Fatigue is a common physiological phenomenon observed in athletes. The mechanisms of fatigue in sports have been described through various theories, such as energy exhaustion theory, protective inhibition theory, blockage theory, internal environment stability disorder theory, and free radical theory1. According to the Pavlov school, exercise conducts nerve impulses to the cerebral cortex, which leads to long-term excitation and increased energy consumption. Additionally, the body inhibits the cerebral cortex for self-protection, which leads to exercise-induced fatigue2. The application of external intervention is conducive to fatigue recovery, though exercise-induced fatigue can restore normal physical functions after a period of rest and adjustment3.
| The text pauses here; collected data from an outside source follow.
(* ===== verification/OrderCreate.v ===== *)
(** * What [CreateOrder] guarantees

    The order it creates prices exactly the seats held under the presented tokens, and a
    retry never creates a second one.  The results hold in any environment:
    the transaction runs at Postgres' default isolation level, so each of its
    reads sees what other sessions have committed by then. *)
From S2P Require Import Prelude Domain Schema Redis Runtime Ports Fixtures InventoryRepo CheckoutRepos CatalogRepos OrderService.

Section create.
Context `{U : UuidPkg} `{E : Env} `{G : !PaymentGateway}.

(** ** One item *)

(** [P] held of the database at some instant between [d0] and [d]. *)
Definition read_during (d0 d : DB) (P : DB -> Prop) : Prop := exists dx, others d0 dx /\ others dx d /\ P dx.

Lemma read_now d0 d (P : DB -> Prop) : others d0 d -> P d -> read_during d0 d P.
Proof. exists d. split_and!; [done|reflexivity|done]. Qed.

Lemma read_later d0 d d' P : others d d' -> read_during d0 d P -> read_during d0 d' P.
Proof. intros Ho (dx & H1 & H2 & H3). exists dx. split_and!; [done|by etransitivity|done]. Qed.

(** The row and category behind an item, each as it was at some instant
    between [d0] and [d]. *)
Record priced (t : UUID) (d0 d : DB) (item : HeldItem) (row : EventSeatInventory) (c : EventTicketCategory) : Prop := {
  pr_row : read_during d0 d (fun dx => inventory dx !! hi_InventoryID item = Some row);
  pr_tenant : inv_TenantID row = t;
  pr_held : inv_Status row = InventoryStatusHeld;
  pr_token : inv_HoldToken row = Some (hi_HoldToken item);
  pr_category : read_during d0 d (fun dx =>
    find_category (inv_EventTicketCategoryID row) (EventRepo.categories_of t (inv_EventID row) dx) = Some c)
}.

Definition cache_ok (t : UUID) (d0 d : DB) (cache : gmap UUID (list EventTicketCategory)) : Prop :=
  forall ev cs, cache !! ev = Some cs -> read_during d0 d (fun dx => cs = EventRepo.categories_of t ev dx).

Lemma priced_later t d0 d d' item row c : others d d' -> priced t d0 d item row c -> priced t d0 d' item row c.
Proof. intros Ho []. split; eauto using read_later. Qed.

Lemma cache_later t d0 d d' cache : others d d' -> cache_ok t d0 d cache -> cache_ok t d0 d' cache.
Proof. intros Ho Hc ev cs Hev. by eapply read_later, Hc. Qed.

Lemma get_row_Ok t id w row w' :
  InventoryRepo.GetByID t id w = (Ok row, w') ->
  inventory (w_db w') !! id = Some row /\ inv_TenantID row = t /\ others (w_db w) (w_db w') /\ same_session w w'.
Proof.
  intros (o & w1 & (-> & Hd & Hs)%wrap_Ok%query_Ok & Hr)%bind_Ok.
  pose proof (interact_others w) as Ho. rewrite <- Hd in *.
  destruct (inventory (w_db w1) !! id) as [r|] eqn:Hi; [|done].
  destruct (N.eqb_spec (inv_TenantID r) t); [|done]. by injection Hr as <- <-.
Qed.

Lemma check_held_Ok tok row w u w' :
  check_held tok row w = (Ok u, w') ->
  inv_Status row = InventoryStatusHeld /\ inv_HoldToken row = Some tok /\
  (forall e, inv_HoldExpiresAt row = Some e -> (env_clock (w_tick w) <= e)%Z) /\
  w_db w' = w_db w /\ same_session w w'.
Proof.
  unfold check_held. destruct (bool_decide_reflect (inv_Status row = InventoryStatusHeld)); [|done].
  destruct (bool_decide_reflect (inv_HoldToken row = Some tok)); [|done]. simpl.
  destruct (inv_HoldExpiresAt row) as [ex|].
  - unfold bind, time_Now. simpl. unfold Before. destruct (Z.ltb_spec ex (env_clock (w_tick w))); [done|].
    intros [= _ <-]. split; [done|]. split; [done|]. split; [naive_solver|]. split; [done|].
    split; simpl; [reflexivity|lia].
  - intros [= _ <-]. do 4 (split; [done|]). apply same_session_refl.
Qed.

Lemma categories_for_Ok t ev cache d0 w cs cache' w' :
  categories_for t ev cache w = (Ok (cs, cache'), w') -> others d0 (w_db w) -> cache_ok t d0 (w_db w) cache ->
  read_during d0 (w_db w') (fun dx => cs = EventRepo.categories_of t ev dx) /\ cache_ok t d0 (w_db w') cache' /\
  others (w_db w) (w_db w') /\ same_session w w'.
Proof.
  unfold categories_for. intros Hw Hd0 Hc. destruct (cache !! ev) eqn:He.
  - injection Hw as <- <- <-. split; [by apply Hc|]. split; [done|]. split; [reflexivity|apply same_session_refl].
  - apply bind_Ok in Hw as (x & w1 & (-> & Hd & Hs)%wrap_Ok%wrap_Ok%query_Ok & [= <- <- <-]).
    pose proof (interact_others w) as Ho. rewrite <- Hd in *.
    assert (Hread : read_during d0 (w_db w1) (fun dx => EventRepo.categories_of t ev (w_db w1) = EventRepo.categories_of t ev dx))
      by (apply read_now; [by etransitivity|done]).
    split_and!; [done| |done..]. intros ev' cs'. destruct (decide (ev = ev')) as [->|].
    + rewrite lookup_insert_eq. by intros [= <-].
    + rewrite lookup_insert_ne by done. by apply cache_later with (w_db w).
Qed.

(** The basket after one more item. *)
Definition basket_step (b b' : Basket) (i : nat) (item : HeldItem) (row : EventSeatInventory) (c : EventTicketCategory)
    (t id : UUID) : Prop :=
  let cat := inv_EventTicketCategoryID row in
  let n := (default 0 (bk_categoryCount b !! cat) + 1)%Z in
  bk_categoryCount b' = <[cat := n]> (bk_categoryCount b) /\ (n <= etc_MaxPerOrder c)%Z /\
  bk_tightestExpiry b' = tighten (bk_tightestExpiry b) (inv_HoldExpiresAt row) /\
  (if (i =? 0)%nat then bk_subtotal b' = etc_Price c else MoneyAdd (bk_subtotal b) (etc_Price c) = Ok (bk_subtotal b')) /\
  bk_orderItems b' = bk_orderItems b ++
    [mkOrderItem id t uuid_Nil (inv_ID row) (hi_HoldToken item) (etc_Price c) time_Zero].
Heart rate (HR) variability reflects the variation in the heartbeat cycle and can be used to analyze the successive heart cycle time difference. HR is regulated by the autonomic nervous system (ANS). Consequently, HR variability is a noninvasive index that quantitatively reflects the dynamic balance of cardiovascular regulation by the ANS4. The ANS, a part of the peripheral efferent nervous system, can regulate the activity of visceral and vascular smooth muscles, myocardium, and glands. The autonomic nerve can be divided into sympathetic and parasympathetic nerves, which innervate the common internal organs. However, the signals from these nerves are antagonistic. For most organs such as the heart, the sympathetic nerves excite the organs, whereas the parasympathetic nerves excite and suppress the organs5.
According to studies, music and exercise affect the ANS activity5. Sympathetic activity and stimulation increase during sports, which increases the HR, stroke volume output, and systemic vasoconstriction5, whereas exercise decreases the parasympathetic activity, which increases the HR. However, the HR decreases rapidly after exercise6. Rapid HR recovery plays a crucial role in preventing cardiac overwork after exercise. The decrease in the HR after exercise is mediated by the increased parasympathetic activity and decreased sympathetic activity. Several studies have revealed that delayed activation of the parasympathetic nerve after exercise may increase the risk of sudden cardiac death. Therefore, parasympathetic reactivation after exercise is a crucial mechanism for protecting the heart of healthy individuals and patients7,8.
Music can effectively regulate the mood and ANS activity. Moreover, it serves as a potentially economical and safe interventional and treatment method9. Studies have revealed that sedative music exerts dual effects of high subjective relaxation and low tension in young adults. The relaxation effect of music can stimulate or strengthen the autonomic nerve balance and parasympathetic innervation, thereby stabilizing the ANS state10. In a study, the group listening to high-speed music exhibited stimulation in their parasympathetic activity more effectively than the control group exposed to a quiet environment11.
Thus, music can regulate the ANS activity after exercise. The body's acceptance of different music types might affect the parasympathetic nervous system differently. For example, studies have analyzed this phenomenon by asking participants to listen to their favorite music. However, these studies did not consider the type and tempo of music. The music consists of various components, such as melody, tempo, and harmony. Among these components, the tempo is the primary factor that causes changes in the parasympathetic nervous system12,13. Although a few studies have already analyzed the effects of different music tempos on the ANS activity after exercise, the current study attempted to verify whether different music tempos have a related impact on the HR and HRV system during the recovery period after high-intensity exercise among athletes. The current study also investigates the most effective music tempo for the recovery of ANS and HR after exercise to develop methods for accelerating fatigue recovery.